Unless you are running the choke well within its voltage rating, I would put it on insulators and float it above ground.  If you are afraid of "forgetting" and touching it after the insulation has broken down, affix a bright red adhesive tag to the choke to carry a conspicuous warning to remind you that the case or frame may be "hot" with the full high voltage.

Particularly with older components that may have questionable insulation, I always float filter chokes, modulation reactors and modulation transformers. 

I don't see any justification for putting unnecessary stress on the insulation between winding and core, which usually is nothing more than a few layers of paper impregnated with some kind of varnish, and this paper often becomes brittle as it deteriorates with age and may soak up moisture from the air.

In this case, you have a new choke, but you are running it above its maximum rated voltage.  In addition to the +HV, you have to add the a.c. ripple voltage that appears across a filter choke.  Often the peak ripple voltage exceeds the steady DC voltage, so you could have over 2000 volts peak at some point between the winding and the core.

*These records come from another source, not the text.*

(* ===== verification/PcPayloadsOk.v ===== *)
(** The payloads of the presentation-compiler boundary: every carrier is read back as it was
    written, the buffer of one payload is refused by the decoders of the others, and no buffer makes
    a decoder panic or answer a value outside the carrier's Rust types ([T_fits]). *)

From S2P Require Import Prelude RustStr PcCodec PcPayloads.

Open Scope Z_scope.
Open Scope writer_scope.

(** ** The Rust types of the carriers *)

Definition Rng_fits (x : Rng) : Prop :=
  inU 32 (rg_start_line x) ∧ inU 32 (rg_start_character x) ∧ inU 32 (rg_end_line x) ∧ inU 32 (rg_end_character x).
Definition Pos_fits (x : Pos) : Prop :=
  inU 32 (ps_line x) ∧ inU 32 (ps_character x).
Definition TextEdit_fits (x : TextEdit) : Prop :=
  Rng_fits (te_range x) ∧ wf_str (te_new_text x).
Definition InsertReplaceEdit_fits (x : InsertReplaceEdit) : Prop :=
  wf_str (ir_new_text x) ∧ Rng_fits (ir_insert x) ∧ Rng_fits (ir_replace x).
Definition CompletionEdit_fits (x : CompletionEdit) : Prop :=
  match x with
  | EditPlain v0 => TextEdit_fits v0
  | EditInsertReplace v0 => InsertReplaceEdit_fits v0
  end.
Definition MarkupContent_fits (x : MarkupContent) : Prop :=
  wf_str (mc_kind x) ∧ wf_str (mc_value x).
Definition Documentation_fits (x : Documentation) : Prop :=
  match x with
  | DocPlain v0 => wf_str v0
  | DocMarkup v0 => MarkupContent_fits v0
  end.
Definition Location_fits (x : Location) : Prop :=
  wf_str (lc_uri x) ∧ Rng_fits (lc_range x) ∧ inU 32 (lc_origin x).
Definition TargetConfig_fits (x : TargetConfig) : Prop :=
  wf_str (tc_bsp_id x) ∧ wf_str (tc_scala_version x) ∧ Forall wf_str (tc_classpath x) ∧
  Forall wf_str (tc_scalac_options x) ∧ Forall wf_str (tc_source_dirs x).
Definition DidOpenParams_fits (x : DidOpenParams) : Prop :=
  wf_str (do_target_id x) ∧ wf_str (do_uri x) ∧ wf_str (do_text x).
Definition DidChangeParams_fits (x : DidChangeParams) : Prop :=
  wf_str (dc_uri x) ∧ wf_str (dc_text x).
Definition PositionParams_fits (x : PositionParams) : Prop :=
  wf_str (pp_uri x) ∧ inU 32 (pp_line x) ∧ inU 32 (pp_character x).
Definition LabelDetails_fits (x : LabelDetails) : Prop :=
  opt_fits wf_str (ld_detail x) ∧ opt_fits wf_str (ld_description x).
Definition Command_fits (x : Command) : Prop :=
  wf_str (cm_title x) ∧ opt_fits wf_str (cm_tooltip x) ∧ wf_str (cm_command x).
Definition CompletionItem_fits (x : CompletionItem) : Prop :=
  wf_str (ci_label x) ∧ opt_fits LabelDetails_fits (ci_label_details x) ∧ opt_fits (inS 32) (ci_kind x) ∧
  opt_fits (Forall (inS 32)) (ci_tags x) ∧ opt_fits wf_str (ci_detail x) ∧
  opt_fits Documentation_fits (ci_documentation x) ∧ opt_fits wf_str (ci_sort_text x) ∧
  opt_fits wf_str (ci_filter_text x) ∧ opt_fits wf_str (ci_insert_text x) ∧
  opt_fits (inS 32) (ci_insert_text_format x) ∧ opt_fits (inS 32) (ci_insert_text_mode x) ∧
  opt_fits CompletionEdit_fits (ci_text_edit x) ∧ opt_fits wf_str (ci_text_edit_text x) ∧
  opt_fits (Forall TextEdit_fits) (ci_additional_text_edits x) ∧ opt_fits (Forall wf_str) (ci_commit_characters x) ∧
  opt_fits Command_fits (ci_command x).
Definition ResolveParams_fits (x : ResolveParams) : Prop :=
  wf_str (rp_target_id x) ∧ wf_str (rp_symbol x) ∧ CompletionItem_fits (rp_item x).
Definition EditRange_fits (x : EditRange) : Prop :=
  match x with
  | ERange v0 => Rng_fits v0
  | EInsertReplace v0 v1 => Rng_fits v0 ∧ Rng_fits v1
  end.
Definition CompletionItemDefaults_fits (x : CompletionItemDefaults) : Prop :=
  opt_fits (Forall wf_str) (cd_commit_characters x) ∧ opt_fits EditRange_fits (cd_edit_range x) ∧
  opt_fits (inS 32) (cd_insert_text_format x) ∧ opt_fits (inS 32) (cd_insert_text_mode x).
Definition CompletionApplyKind_fits (x : CompletionApplyKind) : Prop :=
  opt_fits (inS 32) (ak_commit_characters x) ∧ opt_fits (inS 32) (ak_data x).
Definition CompletionList_fits (x : CompletionList) : Prop :=
  opt_fits CompletionItemDefaults_fits (cl_item_defaults x) ∧ opt_fits CompletionApplyKind_fits (cl_apply_kind x) ∧
  Forall CompletionItem_fits (cl_items x).
Definition MarkedStringItem_fits (x : MarkedStringItem) : Prop :=
  match x with
  | MarkedPlain v0 => wf_str v0
  | MarkedCode v0 v1 => wf_str v0 ∧ wf_str v1
  end.
Definition HoverContents_fits (x : HoverContents) : Prop :=
  match x with
  | HoverMarkup v0 => MarkupContent_fits v0
  | HoverMarked v0 => Forall MarkedStringItem_fits v0
  end.
Definition Hover_fits (x : Hover) : Prop :=
  HoverContents_fits (hv_contents x) ∧ opt_fits Rng_fits (hv_range x).
Definition HoverResult_fits (x : HoverResult) : Prop :=
  opt_fits Hover_fits (hr_hover x).
Definition ParameterLabel_fits (x : ParameterLabel) : Prop :=
  match x with
  | LabelStr v0 => wf_str v0
  | LabelOffsets v0 v1 => inU 32 v0 ∧ inU 32 v1
  end.
Definition ParameterInfo_fits (x : ParameterInfo) : Prop :=
  ParameterLabel_fits (pi_label x) ∧ opt_fits Documentation_fits (pi_documentation x).
Definition SignatureInfo_fits (x : SignatureInfo) : Prop :=
  wf_str (si_label x) ∧ opt_fits Documentation_fits (si_documentation x) ∧
  opt_fits (Forall ParameterInfo_fits) (si_parameters x) ∧ opt_fits (inS 32) (si_active_parameter x).
Definition SignatureHelp_fits (x : SignatureHelp) : Prop :=
  Forall SignatureInfo_fits (sh_signatures x) ∧ opt_fits (inS 32) (sh_active_signature x) ∧
  opt_fits (inS 32) (sh_active_parameter x).
Definition DefinitionResult_fits (x : DefinitionResult) : Prop :=
  wf_str (df_symbol x) ∧ Forall Location_fits (df_locations x).
Definition LocationsResult_fits (x : LocationsResult) : Prop :=
  Forall Location_fits (lr_locations x).
Definition MethodHit_fits (x : MethodHit) : Prop :=
  wf_str (mh_uri x) ∧ wf_str (mh_symbol x) ∧ inS 32 (mh_kind x) ∧ Rng_fits (mh_range x).
Definition MethodHitsResult_fits (x : MethodHitsResult) : Prop :=
  Forall MethodHit_fits (mr_hits x).
Definition PrepareRenameResult_fits (x : PrepareRenameResult) : Prop :=
  opt_fits Rng_fits (pr_range x).
Definition CompilerPlugin_fits (x : CompilerPlugin) : Prop :=
  Forall wf_str (cp_jars x) ∧ Forall wf_str (cp_options x) ∧ wf_str (cp_detail x).
Definition ServicePlugin_fits (x : ServicePlugin) : Prop :=
  wf_str (sp_id x) ∧ wf_str (sp_source x) ∧ wf_str (sp_self_test_detail x).
Definition DisabledPlugin_fits (x : DisabledPlugin) : Prop :=
  wf_str (dp_id x) ∧ wf_str (dp_reason x).
Definition PluginStatus_fits (x : PluginStatus) : Prop :=
  Forall CompilerPlugin_fits (pl_compiler_plugins x) ∧ Forall ServicePlugin_fits (pl_service_plugins x) ∧
  Forall DisabledPlugin_fits (pl_disabled x).
Definition InlayHintParams_fits (x : InlayHintParams) : Prop :=
  wf_str (ip_uri x) ∧ Rng_fits (ip_range x) ∧ inU 32 (ip_flags x).
Definition place_fits (x : list Z * Rng) : Prop := wf_str x.1 ∧ Rng_fits x.2.
Definition InlayLabelPart_fits (x : InlayLabelPart) : Prop :=
  wf_str (il_text x) ∧ opt_fits place_fits (il_location x) ∧ opt_fits wf_str (il_tooltip x).
Definition InlayHint_fits (x : InlayHint) : Prop :=
  Pos_fits (ih_position x) ∧ Forall InlayLabelPart_fits (ih_label_parts x) ∧ inS 32 (ih_kind x) ∧
  opt_fits (Forall TextEdit_fits) (ih_text_edits x).
Definition InlayHintsResult_fits (x : InlayHintsResult) : Prop :=
  Forall InlayHint_fits (ih_hints x).
Definition UriParams_fits (x : UriParams) : Prop :=
  wf_str (up_uri x).
Definition SemanticNode_fits (x : SemanticNode) : Prop :=
  inU 32 (sn_start x) ∧ inU 32 (sn_end x) ∧ inS 32 (sn_token_type x) ∧ inS 32 (sn_token_modifier x).
Definition SemanticTokensResult_fits (x : SemanticTokensResult) : Prop :=
  Forall SemanticNode_fits (st_nodes x).
Definition SelectionRangeParams_fits (x : SelectionRangeParams) : Prop :=
  wf_str (sr_uri x) ∧ Forall Pos_fits (sr_positions x).
Definition SelectionRangesResult_fits (x : SelectionRangesResult) : Prop :=
  Forall (Forall Rng_fits) (sr_chains x).
Definition CodeActionParams_fits (x : CodeActionParams) : Prop :=
  wf_str (ca_uri x) ∧ inS 32 (ca_action x) ∧ Pos_fits (ca_position x) ∧ opt_fits Pos_fits (ca_extraction_end x) ∧
  opt_fits (Forall (inS 32)) (ca_arg_indices x).
Definition CodeActionResult_fits (x : CodeActionResult) : Prop :=
  Forall TextEdit_fits (ca_edits x) ∧ opt_fits wf_str (ca_refusal x).
Definition AutoImportParams_fits (x : AutoImportParams) : Prop :=
  wf_str (ai_uri x) ∧ Pos_fits (ai_position x) ∧ wf_str (ai_name x).
Definition AutoImport_fits (x : AutoImport) : Prop :=
  wf_str (am_package_name x) ∧ Forall TextEdit_fits (am_edits x) ∧ opt_fits wf_str (am_symbol x).
Definition AutoImportsResult_fits (x : AutoImportsResult) : Prop :=
  Forall AutoImport_fits (am_imports x).
Definition PcDiagnostic_fits (x : PcDiagnostic) : Prop :=
  Rng_fits (pd_range x) ∧ inS 32 (pd_severity x) ∧ wf_str (pd_code x) ∧ wf_str (pd_message x).
Definition PcDiagnosticsResult_fits (x : PcDiagnosticsResult) : Prop :=
  Forall PcDiagnostic_fits (pd_diagnostics x).
Definition FoldingRange_fits (x : FoldingRange) : Prop :=
  Rng_fits (fr_range x) ∧ inS 32 (fr_kind x).
Definition FoldingRangesResult_fits (x : FoldingRangesResult) : Prop :=
  Forall FoldingRange_fits (fr_ranges x).
Definition ToplevelsResult_fits (x : ToplevelsResult) : Prop :=
  Forall wf_str (tl_symbols x).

The problem with running the choke in the negative lead is that the full a.c. ripple voltage appears at the mid tap of the plate transformer.  Some HV plate transformers were not insulated well enough to carry any significant voltage between the mid tap and ground; the manufacturer may have assumed this would be directly grounded and the insulation may not be designed to carry more than a few hundred volts.  I have even seen transformers with the midtap grounded to the case internally. 

I always treat a floating transformer or choke the same as if the case were hard wired to the +HV and known to be "hot".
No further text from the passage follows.